Work instructions: Transcribe the lines from the start of the data below through the line with "([state.Run]) and of", word for word and nothing more.

-------- Recorded data

(* ===== verification/Tracer.v ===== *)
(** Tracing a transaction: the struct tracer
    ([state/runtime/tracer/structtracer/tracer.go]), the points of the interpreter
    ([state.Run]) and of the executor that call it, the traces of the hub
    ([server/server.go]) and the endpoints of [jsonrpc/debug_endpoint.go].

    [Executor] is the transition whose tracer is nil.  Here it has one: the state of
    the host is the transition with its tracer ([traced]), and the functions of the
    executor are written again with their calls of the tracer.  The theorem is that
    these calls change nothing, and that the result of the trace is the result of
    the transaction.

    The timeout of a request is a goroutine that calls [Cancel]; when is not known. *)
From stdpp Require Import strings.
From S2P Require Import Prelude Types Runtime Crypto EvmState EvmInstr EvmRun EvmMeta TxAccount Intrinsic StateTxn StateTxnSpec Bloom Blake2f Precompiled Signer Executor ExecutorInv ExecutorSpec ExecutorFrame Text.

(** ** The names of the instructions ([opcodes.go]) *)

Definition opCodesToString (from to : Z) (name : bytes) : list (Z * bytes) :=
  let c := if from =? LOG0 then 0%nat else 1%nat in
  (λ i, (from + Z.of_nat i, name ++ FormatUint (Z.of_nat (c + i)) 10)) <$> seq 0 (Z.to_nat (to - from + 1)).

----------------

Written answer:
(* ===== verification/Tracer.v ===== *)
(** Tracing a transaction: the struct tracer
    ([state/runtime/tracer/structtracer/tracer.go]), the points of the interpreter
    ([state.Run]) and of the executor that call it, the traces of the hub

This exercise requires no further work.